Another intriguing relationship between PRC2 and NF1 is that the gene for SUZ12, a component of the PRC2 complex, is 560 kb telomeric to the NF1 gene on chromosome 17q, and they are often codeleted in NF1.[ 1 6 ] NF1 patients may harbor a truncating mutation (point mutation, splice mutation, small deletion, insertion, or duplication) or, more rarely, a microdeletion. It is in this latter class of patients that SUZ12 may be codeleted with NF1, and these patients have a higher lifetime risk of developing MPNSTs.[ 7 ] However, even in non-microdeletion patients, 53% of MPNSTs harbor PRC2 mutations, supporting the hypothesis that PRC2 plays a critical role in MPNST development.[ 6 ]

While most studies in this area show that PRC2 is tumor suppressive in MPNSTs, there is one study worth noting that takes the opposite view. This study showed that EZH2, a PRC2 component, is up-regulated in MPNSTs. They propose that, in this context, EZH2 promotes a nuclear transport receptor that drives MPNST development.[ 24 ] This suggests that individual components of PRC2 may act through different pathways to have conflicting effects on MPNST development.

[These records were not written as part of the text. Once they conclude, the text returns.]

(** All blocks are used up and something is left: the image is too long. *)
Lemma no_room_left f' rem : written f img (f_blocks f) f' rem -> rem <> [] ->
  room (f_ebn f) (bad_flags f) < Z.of_nat (length img).
Proof.
  intros Hw Hne. rewrite (wr_count _ _ _ _ _ Hw Hne).
  rewrite take_ge by (by rewrite length_bad_flags). destruct rem; [done|]. cbn [length]. lia.
Qed.

Lemma written_ok k f' rem : written f img k f' rem -> flash_ok f'.
Proof using Hok.
  intros Hw. rewrite (wr_flash _ _ _ _ _ Hw).
  apply flash_ok_data; [exact Hok|exact (wr_length _ _ _ _ _ Hw)|exact (wr_bytes _ _ _ _ _ Hw)].
Qed.

Lemma written_vars k f' rem : written f img k f' rem ->
  dev_vars f' = dev_vars f /\ f_eb f' = f_eb f /\ f_size f' = f_size f /\ f_bad f' = f_bad f /\
  f_info f' = f_info f.
Proof. intros Hw. by rewrite (wr_flash _ _ _ _ _ Hw). Qed.

Lemma block_in_range k : Z.of_nat k * f_eb f + f_eb f <= f_size f -> (k < f_blocks f)%nat.
Proof using Hok. intros Hk. pose proof (blocks_size f Hok). pose proof (fo_eb f Hok). nia. Qed.

Lemma block_below_end k : Z.of_nat k * f_eb f < f_size f -> (k < f_blocks f)%nat.
Proof using Hok. intros Hk. pose proof (blocks_size f Hok). pose proof (fo_eb f Hok). nia. Qed.

Lemma block_end k : (k < f_blocks f)%nat -> Z.of_nat k * f_eb f + f_eb f <= f_size f.
Proof using Hok. intros Hk. pose proof (blocks_size f Hok). pose proof (fo_eb f Hok). nia. Qed.

Lemma block_offset_bound k : (k <= f_blocks f)%nat -> 0 <= Z.of_nat k * f_eb f <= f_size f.
Proof using Hok. intros Hk. pose proof (blocks_size f Hok). pose proof (fo_eb f Hok). nia. Qed.

Definition erase_post (rem : list Z) (ws : Z) (m : nat) (r : erase_result) w : Prop :=
  match r with
  | Erased e sb => buffer_at rem m w /\ exists k f' f'',
      written f img k f' rem /\ (k < f_blocks f)%nat /\ (Z.of_nat k * f_eb f ∉ f_bad f) /\
      ws = room (f_ebn f) (take k (bad_flags f)) /\ e = Z.of_nat (S k) * f_eb f /\ e - sb = ws + f_eb f /\
      sys_at f'' (Z.of_nat k * f_eb f) w /\
      f'' = set_data (blit (f_data f') (Z.of_nat (k * f_ebn f)) (replicate (f_ebn f) 0xff)) f'
  | EraseFailed _ _ => write_exit 1 w
  end.

(** A good block is erased. *)
Lemma erase_good_block rem k f' w m sb E :
  written f img k f' rem -> rem <> [] -> sys_at f' (Z.of_nat k * f_eb f) w -> buffer_at rem m w ->
  Z.of_nat k * f_eb f ∉ f_bad f -> 
  let e := Z.of_nat k * f_eb f in
  let ws := room (f_ebn f) (take k (bad_flags f)) in
  e - sb = ws ->
  xwp (mtd_erase_block fd e) E (fun r w' =>
    (r = 0 /\ (k < f_blocks f)%nat /\ buffer_at rem m w' /\ erase_inv rem ws (e + f_eb f) sb w') \/
    (r = -1 /\ write_exit 1 w')) w.
Proof using Hfds Hok L.
  intros Hw Hne Hs Hb Hgood e ws Hsb. destruct Hs as [Hd Ho Hf Hr].
  destruct (written_vars _ _ _ Hw) as (Hv & Heb & Hsize & Hbad & Hinfo).
  pose proof (block_offset_bound k (wr_k _ _ _ _ _ Hw)). pose proof (fo_small f Hok).
  pose proof (f_ebn_eb f Hok) as He.
  eapply erase_block_spec; [exact Hf|by eapply written_ok|congruence|lia|rewrite Heb; by exists (Z.of_nat k)|].
  intros k' f2 ok Hv' Her Hin Hout. rewrite Heb, Hsize in *.
  destruct Her as (b2 & -> & Hbytes & Hsame & Hdata).
  assert (flash_at (view_of k') fd d (set_data b2 f') e) as Hf'.
  { rewrite Hv'. by eapply flash_at_set_flash. }
  destruct ok.
  - left. specialize (Hin eq_refl). specialize (Hdata eq_refl). pose proof (block_in_range k Hin).
    split_and!; [done|done| |].
    + eapply buffer_at_view; [exact Hb|done|]. cbn [w_os]. by rewrite Hv'.
    + exists k, f'. split_and!; [done|done|done|]. right. exists (set_data b2 f').
      split_and!; [done|done|lia|lia| |].
      * split; cbn [w_tool w_os]; [done|done|done|]. by rewrite Hv'.
      * f_equal. rewrite Hdata. unfold e, f_ebn. by rewrite block_offset.
  - right. split; [done|]. split; [done|]. exists (set_data b2 f'). split; [by destruct Hf'|].
    split.
    + eapply (bad_kept_outside f f' b2 e); [done|exact (wr_bad _ _ _ _ _ Hw)|done| |exact Hsame].
      by exists (Z.of_nat k).
    + intros Hrel. specialize (Hout eq_refl ltac:(congruence)).
      assert (k = f_blocks f) as ->; [|by eapply no_room_left].
      pose proof (wr_k _ _ _ _ _ Hw). destruct (decide (k < f_blocks f)%nat) as [Hlt|]; [|lia].
      pose proof (block_end k Hlt). lia.
Qed.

There are relatively few studies on the epigenetic mechanisms driving growth arrest in neurofibromas, but PRC2 may be involved. One study found that in benign neurofibromas, JMJD3—a protein that demethylates H3K27, thus activating genes previously repressed by PRC2—was up-regulated. Consequently, the Ink4a/Arf locus was activated, inducing senescence. Accordingly, transgenic mice made to develop neurofibromas showed reduced levels of H3K27me3 at the Ink4a/Arf locus in the benign tumors.[ 9 ]

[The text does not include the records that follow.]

(** The header is made to match the data. *)
Lemma fix_trx_header_spec fuel fd d f rel e bo o n w (E : Z -> world K -> Prop) :
  device_at fd d f rel w -> f_eb f = 2 ^ e -> 0 <= e ->
  0 <= bo -> (f_eb f | bo) -> bo <= o -> o - bo + 12 <= f_eb f -> bo + f_eb f <= f_size f ->
  0 <= n -> o + 12 + n <= f_size f -> (Z.to_nat n < fuel)%nat ->
  (forall w', rel <> true -> changed_inside d f bo (f_eb f) w' -> E 1 w') ->
  xwp (fix_trx_header fuel fd (slice (f_data f) bo (f_eb f)) bo (o - bo) (o + 12) n) E
    (fun r w' => r = 0 /\ trx_post d f o n w') w.
Proof using L ArchLaws0.
  intros Hd Heb He Hbo Hdiv Ho Hhdr Hblock Hn Hfit Hfuel HE. pose proof (da_ok _ _ _ _ _ Hd) as Hok.
  pose proof (fo_eb f Hok). pose proof (fo_small f Hok). pose proof (fo_length f Hok).
  assert (Z.of_nat (length (slice (f_data f) bo (f_eb f))) = f_eb f) as Hsl by (apply length_slice; lia).
  unfold fix_trx_header. apply xwp_bind, malloc_spec; [lia| |].
  2: { intros k Hv Hnone. pose proof (da_rel _ _ _ _ _ Hd) as Hr. eapply device_at_view in Hd; [|exact Hv|reflexivity].
       apply xwp_exit, HE; [intros ->; specialize (Hnone Hr); lia|]. by eapply changed_nothing. }
  intros k b Hv Hb Hby. eapply device_at_view in Hd; [|exact Hv|reflexivity]. apply xwp_bind.
  eapply xwp_call; [apply (trx_read_spec fd d f rel e Heb He Hok fuel (o + 12) n b); [exact Hd|done|done|lia|lia|done|]|].
  { intros w' Hr Hd'. apply HE; [done|by eapply changed_nothing]. }
  clear Hd. intros st w3 (Hd & Hto & Hbst & Hle & Hdata). pose proof (length_good_bytes f (o + 12) n ltac:(lia)).
  apply xwp_bind. unfold crc32buf. eapply wp_intro; [unfold pure, bind; rewrite crc32_spec by (done || lia); reflexivity|].
  cbn beta iota. rewrite Hdata. apply xwp_bind, xwp_load; [lia|lia|lia|]. rewrite slice_slice by lia.
  rewrite Hto. change (Z.of_nat (length (good_bytes f (o + 12) n)) + 12) with (trx_len f o n).
  change (foldl crc_byte 4294967295 (good_bytes f (o + 12) n)) with (trx_crc f o n).
  replace (bo + (o - bo)) with o by lia. unfold TRX_CRC32_DATA_OFFSET.
  eapply (trx_finish fd d f rel bo (o - bo) o n); [exact Hd|lia|done|lia|lia|lia|lia|lia|done].
Qed.
End finish.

These findings have paved the way for more detailed models of how MPNSTs may develop from neurofibromas. One model posits that, if the first or second hit to the NF1 gene is a deletion that encompasses SUZ12, then a third hit to the remaining SUZ12 gene drives MPNST development.[ 23 ] Further studies in this direction will elucidate our model of MPNST development.

AVENUES FOR DIAGNOSIS AND TREATMENT

The role of PRC2 in the development of MPNSTs presents new avenues for diagnosis and treatment. One diagnostic method makes use of the mark that PRC2 leaves—tri-methylated H3K27 (H3K27me3). A recent study showed that loss of H3K27me3 could be a highly specific diagnostic test for distinguishing MPNSTs from histological mimics. Furthermore, high-grade MPNSTs showed more complete H3K27me3 loss than lower-grade tumors, hence, this test may be used to grade MPNSTs as well.[ 18 ] Other studies have also shown H3K27me3 loss in MPNSTs.[ 6 12 23 ]

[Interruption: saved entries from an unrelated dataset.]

(* ===== verification/ToolTagSpec.v ===== *)
(** Repairing an image tag: the tag covers the kernel only afterwards, and its checksum is
    right. *)

From stdpp Require Import base list numbers strings gmap.
From Stdlib Require Import ZArith Lia.
From S2P Require Import Prelude Platform Bytes CStrings ToolOs ToolCrc ToolFix ToolOsSpec ToolWriteSpec ToolFixSpec ToolTrxSpec ToolTag.
Local Open Scope Z_scope.
Local Open Scope cprog_scope.

Section reference.
Context `{Arch}.

(** The decimal number in a field of a tag, and the checksum a tag should have. *)
Definition tag_number (t : list Z) (o : Z) : Z := u32 (strtoul10 (until_zero (slice t o IMAGE_LEN))).
Definition tag_crc (t : list Z) : Z := foldl crc_byte CRC_START (slice t 0 tag_header_crc).
Definition tag_valid (t : list Z) : Prop :=
  tag_number t tag_cfe_length = 0 /\ cpu_field t tag_header_crc 4 = tag_crc t.

(** [t'] is [t] without a root file system. *)
Record tag_shrunk (t t' : list Z) : Prop := {
  ts_length : length t' = length t;
  ts_bytes : Forall is_byte t';
  ts_crc : cpu_field t' tag_header_crc 4 = tag_crc t';
  ts_root : tag_number t' tag_root_length = 0;
  ts_total : tag_number t' tag_total_length = tag_number t tag_kernel_length;
  ts_image : slice t' tag_image_crc 4 = slice t tag_kernel_crc 4;
  ts_fskernel : slice t' tag_fskernel_crc 4 = slice t tag_kernel_crc 4;
  ts_rootfs : cpu_field t' tag_rootfs_crc 4 = CRC_START;
  ts_other o l : 0 <= o -> 0 <= l ->
    o + l <= 62 \/ (72 <= o /\ o + l <= 106) \/ (108 <= o /\ o + l <= 196) \/
    (200 <= o /\ o + l <= 216) \/ (224 <= o /\ o + l <= 236) \/ 240 <= o ->
    slice t' o l = slice t o l
}.
End reference.

Lemma until_zero_le l : (length (until_zero l) <= length l)%nat.
Proof. induction l as [|b l IH]; [done|]. cbn. destruct (b =? 0); cbn; lia. Qed.

Lemma until_zero_app_zeros s n : 0 ∉ s -> until_zero (s ++ replicate n 0) = s.
Proof.
  intros Hs. induction s as [|b s IH]; cbn; [by destruct n|].
  rewrite not_elem_of_cons in Hs. destruct Hs as [Hb Hs]. destruct (Z.eqb_spec b 0); [congruence|].
  by rewrite IH.
Qed.

Lemma until_zero_no_zero l : 0 ∉ until_zero l.
Proof.
  induction l as [|b l IH]; cbn; [apply not_elem_of_nil|]. destruct (Z.eqb_spec b 0); [apply not_elem_of_nil|].
  rewrite not_elem_of_cons. split; congruence.
Qed.

Lemma until_zero_strncpy n l : (length l <= n)%nat -> until_zero (strncpy_bytes n l) = until_zero l.
Proof.
  intros Hl. unfold strncpy_bytes. pose proof (until_zero_le l). rewrite take_ge by lia.
  apply until_zero_app_zeros, until_zero_no_zero.
Qed.

Lemma length_strncpy n l : length (strncpy_bytes n l) = n.
Proof. unfold strncpy_bytes. rewrite length_app, length_replicate, length_take. lia. Qed.

Lemma strncpy_bytes_range n l : Forall is_byte l -> Forall is_byte (strncpy_bytes n l).
Proof.
  intros Hl. apply Forall_app_2; [|by apply Forall_replicate].
  apply Forall_take. induction Hl as [|b l Hb _ IH]; cbn; [constructor|].
  destruct (b =? 0); by constructor.
Qed.

Section tag.
Context `{A : Arch} `{!ArchLaws A} {K : Type} `{L : OsLaws K}.
Implicit Types (w : world K).

(** Writing a field of a tag. *)
Lemma put_field (t src : list Z) o n :
  length t = 240%nat -> Forall is_byte t -> Z.of_nat (length src) = n -> Forall is_byte src -> 0 <= o -> o + n <= 240 ->
  exists t', t' = blit t o src /\ length t' = 240%nat /\ Forall is_byte t' /\ slice t' o n = src /\
    forall a l, 0 <= a -> 0 <= l -> a + l <= o \/ o + n <= a -> slice t' a l = slice t a l.
Proof.
  intros Hl Hb Hn Hs Ho Hin. exists (blit t o src). split_and!; [done| | | |].
  - rewrite length_blit by lia. done.
  - by apply blit_bytes.
  - rewrite <- Hn. apply slice_blit_eq; lia.
  - intros a l Ha Hl0 [Hc|Hc]; [apply slice_blit_before|apply slice_blit_after]; lia.
Qed.

Lemma length_field (t : list Z) o n : length t = 240%nat -> 0 <= o -> 0 <= n -> o + n <= 240 -> Z.of_nat (length (slice t o n)) = n.
Proof. intros. apply length_slice; lia. Qed.

Lemma field_short (t : list Z) o : Z.of_nat (length (slice t o IMAGE_LEN)) < 2 ^ 30.
Proof. unfold IMAGE_LEN. pose proof (length_slice_le t o 10). lia. Qed.

Lemma tag_number_0 : u32 (strtoul10 (until_zero [48])) = 0.
Proof using ArchLaws0.
  pose proof (long_bits_32 : 32 <= long_bits). change (strtoul10 _) with (Z.min 0 (2 ^ long_bits - 1)).
  rewrite Z.min_l; [done|]. assert (2 ^ 32 <= 2 ^ long_bits) by (apply Z.pow_le_mono_r; lia). lia.
Qed.

Lemma shrink_spec t w E (Q : list Z -> world K -> Prop) :
  length t = 240%nat -> Forall is_byte t -> (forall t', tag_shrunk t t' -> Q t' w) -> xwp (shrink_tag t) E Q w.
Proof using ArchLaws0.
  intros Hl Hb HQ. unfold shrink_tag, tag_kernel_length, tag_kernel_crc, tag_header_crc, IMAGE_LEN.
  destruct (put_field t [48; 0] tag_root_length 2) as (t1 & <- & L1 & B1 & F1 & K1); [done..| |done|done|].
  { repeat constructor; discriminate. }
  destruct (put_field t1 (strncpy_bytes 10 (slice t1 128 10)) tag_total_length 10)
    as (t2 & <- & L2 & B2 & F2 & K2); [done|done| | |done|done|].
  { by rewrite length_strncpy. } { by apply strncpy_bytes_range, slice_bytes. }
  destruct (put_field t2 (slice t2 224 4) tag_image_crc 4) as (t3 & <- & L3 & B3 & F3 & K3);
    [done|done|by apply length_field|by apply slice_bytes|done|done|].
  destruct (put_field t3 (slice t3 224 4) tag_fskernel_crc 4) as (t4 & <- & L4 & B4 & F4 & K4);
    [done|done|by apply length_field|by apply slice_bytes|done|done|].
  destruct (put_field t4 (cpu_bytes 4 CRC_START) tag_rootfs_crc 4) as (t5 & <- & L5 & B5 & F5 & K5);
    [done|done|by rewrite length_cpu_bytes|by apply cpu_bytes_range|done|done|].
  apply xwp_bind. eapply wp_intro; [unfold pure, bind; rewrite crc32_spec by (done || lia); reflexivity|].
  cbn beta iota. apply xwp_ret. set (crc := foldl crc_byte CRC_START (slice t5 0 236)).
  assert (0 <= crc < 2 ^ 32) as Hcrc by (by apply crc_bytes_range).
  destruct (put_field t5 (cpu_bytes 4 crc) 236 4) as (t6 & <- & L6 & B6 & F6 & K6);
    [done|done|by rewrite length_cpu_bytes|by apply cpu_bytes_range|done|done|].
  unfold tag_root_length, tag_total_length, tag_image_crc, tag_fskernel_crc, tag_rootfs_crc in *.
  apply HQ. split; try done; unfold tag_crc, tag_number, IMAGE_LEN, tag_header_crc, tag_root_length, tag_total_length,
    tag_kernel_length, tag_image_crc, tag_kernel_crc, tag_fskernel_crc, tag_rootfs_crc.
  - congruence.
  - rewrite K6 by lia. rewrite (cpu_field_bytes t6 236 4 crc 4) by done. by apply Z.mod_small.
  - rewrite K6, K5, K4, K3, K2 by lia.
    replace (slice t1 106 10) with ([48; 0] ++ slice t1 108 8); [exact tag_number_0|].
    rewrite <- F1. unfold slice. change (Z.to_nat 10) with (2 + 8)%nat.
    rewrite <- take_take_drop, drop_drop. done.
  - rewrite K6, K5, K4, K3, F2 by lia. rewrite until_zero_strncpy, K1 by (rewrite ?K1 by lia; pose proof (length_slice_le t 128 10); lia). done.
  - rewrite K6, K5, K4, F3, K2, K1 by lia. done.
  - rewrite K6, K5, F4, K3, K2, K1 by lia. done.
  - rewrite (cpu_field_bytes t6 220 4 CRC_START 4); [done| |done]. by rewrite K6, F5 by lia.
  - intros o l Ho Hl0 Hc. rewrite K6, K5, K4, K3, K2, K1 by lia. done.
Qed.

(** * The steps of [mtd_fixtrx] on working hardware *)

Lemma strntoul_spec fd d f field w E (Q : Z -> world K -> Prop) :
  device_at fd d f true w -> Z.of_nat (length field) < 2 ^ 30 ->
  (forall w', device_at fd d f true w' -> w_tool w' = w_tool w -> Q (u32 (strtoul10 (until_zero field))) w') ->
  xwp (strntoul field) E Q w.
Proof using L ArchLaws0.
  intros Hd Hlen HQ. unfold strntoul. rewrite size_t_small by lia. apply xwp_bind, malloc_spec; [lia| |].
  - intros k b Hv _ _. apply xwp_ret, HQ; [by eapply device_at_view|done].
  - intros k Hv Hbig. pose proof (Hbig (da_rel _ _ _ _ _ Hd)). lia.
Qed.

(** The checksum of less than a read buffer. *)
Lemma compute_crc32_spec fuel fd d f o n w E (Q : Z -> world K -> Prop) :
  device_at fd d f true w -> fd <> 0 -> (0 < fuel)%nat -> 0 <= o -> 0 < n < 1024 -> o + n <= f_size f ->
  (forall w', device_at fd d f true w' -> w_tool w' = w_tool w ->
     Q (foldl crc_byte CRC_START (slice (f_data f) o n)) w') ->
  xwp (compute_crc32 fuel CRC_START o n fd) E Q w.
Proof using L.
  intros Hd Hfd Hfuel Ho Hn Hin HQ. unfold compute_crc32. apply xwp_bind. destruct fuel as [|fuel]; [lia|].
  unfold xloop. cbn [loop]. unfold crc_step at 1. destruct (Z.eqb_spec fd 0); [done|]. cbn [negb andb].
  destruct (Z.leb_spec 1024 n); [lia|]. apply wp_bind. apply wp_bind. apply wp_ret. apply wp_ret. apply wp_ret.
  destruct (Z.ltb_spec 0 n); [|lia]. cbn [andb]. apply xwp_bind.
  unfold pread_crc. pose proof Hd as [_ [p Hat] Hok Hrel]. pose proof (fo_length f Hok).
  apply xwp_bind, xwp_sys. intros r k Hr.
  destruct (law_pread fd n o _ d f p r k Hat Hok ltac:(lia) Ho Hr) as [Hv Hres].
  destruct r as [e|bytes]; [specialize (Hres Hrel); lia|]. subst bytes.
  assert (Z.of_nat (length (slice (f_data f) o n)) = n) as Hl by (apply length_slice; lia). rewrite Hl.
  apply xwp_bind. eapply wp_intro.
  { unfold pure, bind. rewrite crc32_spec; [reflexivity|done|apply slice_bytes, Hok|lia|lia]. }
  cbn beta iota. do 2 apply xwp_ret. rewrite slice_slice, Z.add_0_r by lia.
  apply HQ; [by eapply device_at_view|done].
Qed.

(** What [mtd_fixtrx] does with the tag at [o] of the first block. *)
Definition tag_outcome (d : string) (f : flash) (o : Z) w : Prop :=
  let t := slice (f_data f) o tag_used in
  if tag_number t tag_root_length =? 0 then v_flash (view_of (w_os w)) !! d = Some f
  else exists t', tag_shrunk t t' /\ v_flash (view_of (w_os w)) !! d = Some (set_data (blit (f_data f) o t') f).

(** The repair, once the tag has been checked. *)
Lemma fix_tag_finish fd d f o w (E : Z -> world K -> Prop) :
  device_at fd d f true w -> 0 <= o -> o + tag_used <= f_eb f ->
  let t := slice (f_data f) o tag_used in
  xwp (let! rootfslen := strntoul (slice t tag_root_length IMAGE_LEN) in
       if rootfslen =? 0 then do! sys_ (sys_close fd) in xret 0
       else
         let! tag := shrink_tag t in
         do! rewrite_block fd (blit (slice (f_data f) 0 (f_eb f)) o tag) 0 in
         do! sys_ (sys_close fd) in
         do! sys_ sys_sync in
         xret 0) E (fun r w' => r = 0 /\ tag_outcome d f o w') w.
Proof using L ArchLaws0.
  intros Hd Ho Hin t. pose proof (da_ok _ _ _ _ _ Hd) as Hok. pose proof (eb_le_size f Hok).
  pose proof (fo_length f Hok). pose proof (fo_eb f Hok). assert (tag_used = 240) as Hu by done.
  assert (length t = 240%nat) as Hl by (apply Nat2Z.inj; unfold t; rewrite length_slice; lia).
  assert (Forall is_byte t) as Hb by (apply slice_bytes, Hok).
  apply xwp_bind. eapply (strntoul_spec fd d f); [exact Hd|apply field_short|].
  clear Hd. intros w2 Hd _. unfold tag_outcome. cbv zeta. fold t.
  change (u32 _) with (tag_number t tag_root_length). destruct (Z.eqb_spec (tag_number t tag_root_length) 0).
  - do 2 xwp_step. apply xwp_ret. cbn [w_os]. rewrite law_close.
    split; [done|]. by destruct (da_at _ _ _ _ _ Hd) as [p [_ Hf]].
  - apply xwp_bind, shrink_spec; [done|done|]. intros t' Ht. pose proof (ts_length _ _ Ht).
    assert (Z.of_nat (length (slice (f_data f) 0 (f_eb f))) = f_eb f) as Hsl by (apply length_slice; lia).
    apply xwp_bind. eapply rewrite_block_spec; [exact Hd| | |lia|apply Z.divide_0_r|lia|by intros ? []|].
    + rewrite length_blit; lia.
    + apply blit_bytes; [apply slice_bytes, Hok|apply Ht].
    + intros w' Hd' _. apply close_sync_spec. intros w3 Hv. split; [done|]. exists t'. split; [done|].
      rewrite Hv. destruct (da_at _ _ _ _ _ Hd') as [p [_ Hf]]. rewrite blit_in_slice in Hf by lia. exact Hf.
Qed.

(** C38: [mtd_fixtrx] for image tags on working hardware, called by a process that has not
    looked at another device: without a tag whose checksum is right and whose boot loader
    length is zero it exits with 1 and changes nothing; with a tag that has no root file
    system it returns 0 and changes nothing; otherwise it returns 0 and the tag on the device
    covers the kernel only: root length zero, total length that of the kernel, image
    checksums that of the kernel, a right checksum of its own, every other byte of the device
    as before. *)
Theorem fixtag_repairs fuel mtd o data_size (w w1 : world K) fd d f :
  mtd_check_open mtd w = Ret (inr fd) w1 -> 0 < fd -> device_at fd d f true w1 ->
  erasesize (t_dev (w_tool w)) = 0 -> 0 <= o < 2 ^ 31 -> o + tag_used <= f_eb f -> (0 < fuel)%nat ->
  xwp (mtd_fixtrx fuel mtd o data_size)
    (fun c w' => c = 1 /\ ~ tag_valid (slice (f_data f) o tag_used) /\ v_flash (view_of (w_os w')) !! d = Some f)
    (fun r w' => r = 0 /\ tag_valid (slice (f_data f) o tag_used) /\ tag_outcome d f o w') w.
Proof using L ArchLaws0.
  intros Hopen Hfd Hd Heb0 Ho Hin Hfuel. set (t := slice (f_data f) o tag_used).
  pose proof (da_ok _ _ _ _ _ Hd) as Hok. pose proof (eb_le_size f Hok).
  pose proof (fo_length f Hok). pose proof (fo_eb f Hok). pose proof (fo_small f Hok). assert (tag_used = 240) as Hu by done.
  assert (forall w', device_at fd d f true w' -> v_flash (view_of (w_os w')) !! d = Some f) as Hsame.
  { intros w' Hd'. by destruct (da_at _ _ _ _ _ Hd') as [p [_ Hf]]. }
  unfold mtd_fixtrx. apply xwp_bind, xwp_get. rewrite Heb0.
  assert (block_start o 0 = 0) as -> by (unfold block_start; change (Z.lnot (0 - 1)) with 0; rewrite (size_t_small 0) by lia; apply Z.land_0_r).
  rewrite Z.sub_0_r, size_t_small by lia.
  apply xwp_bind. eapply wp_intro; [exact Hopen|]. cbn beta iota. destruct (Z.ltb_spec fd 0); [lia|].
  apply xwp_bind. eapply erasesize_spec; [exact Hd|]. apply xwp_bind. eapply mtdsize_spec; [exact Hd|].
  rewrite !size_t_small by lia. destruct (Z.gtb_spec (0 + f_eb f) (f_size f)); [lia|].
  apply xwp_bind. eapply read_first_block_spec; [exact Hd|lia|lia|]. clear Hd. intros w2 Hd _. split; [done|].
  assert (Z.of_nat (length (slice (f_data f) 0 (f_eb f))) = f_eb f) as Hbl by (apply length_slice; lia).
  apply xwp_bind, xwp_load; [lia|lia|lia|].
  rewrite (slice_slice (f_data f) 0 (f_eb f) o tag_used), (Z.add_0_l o) by lia. fold t.
  apply xwp_bind. eapply (strntoul_spec fd d f); [exact Hd|apply field_short|].
  clear Hd. intros w3 Hd _. change (u32 _) with (tag_number t tag_cfe_length).
  destruct (Z.eqb_spec (tag_number t tag_cfe_length) 0) as [Hcfe|Hcfe]; cbn [negb].
  2: { apply xwp_exit. split_and!; [done| |by apply Hsame]. by intros [Hv _]. }
  apply xwp_bind. unfold tag_header_crc at 1.
  eapply (compute_crc32_spec fuel fd d f o 236); [exact Hd|lia|done|lia|lia|lia|].
  clear Hd. intros w4 Hd _.
  assert (foldl crc_byte CRC_START (slice (f_data f) o 236) = tag_crc t) as ->.
  { unfold tag_crc, t, tag_used, tag_header_crc. by rewrite slice_slice, Z.add_0_r by lia. }
  destruct (Z.eqb_spec (tag_crc t) (cpu_field t tag_header_crc 4)) as [Hcrc|Hcrc]; cbn [negb].
  2: { apply xwp_exit. split_and!; [done| |by apply Hsame]. by intros [_ Hv]. }
  eapply xwp_call; [eapply (fix_tag_finish fd d f o); [exact Hd|lia|exact Hin]|].
  intros r w' [-> Hout]. split_and!; [done|split; done|done].
Qed.
End tag.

It follows that a therapeutic avenue is the reintroduction of wild type PRC2 in MPNSTs, in order to re-methylate the appropriate genes and suppress their transcription. Indeed, this strategy was shown to partially restore the histone methylation signature of the genome and decrease cell growth.[ 6 12 ]

Another potential therapy that rescues the effects of PRC2 loss involves bromodomain inhibitors such as JQ1. When PRC2 is lost and H3K27 methylation cannot be maintained, H3K27 becomes acetylated (H3K27Ac). H3K27Ac recruits bromodomain proteins, which play a role in transcriptional activation.[ 14 ] JQ1 interferes with those bromodomain proteins, thus suppressing the genes that PRC2 normally represses. Furthermore, JQ1 was shown to cooperate with an MEK inhibitor, thus inhibiting the Ras pathway in addition to PRC2 targets to trigger tumor regression.[ 6 ]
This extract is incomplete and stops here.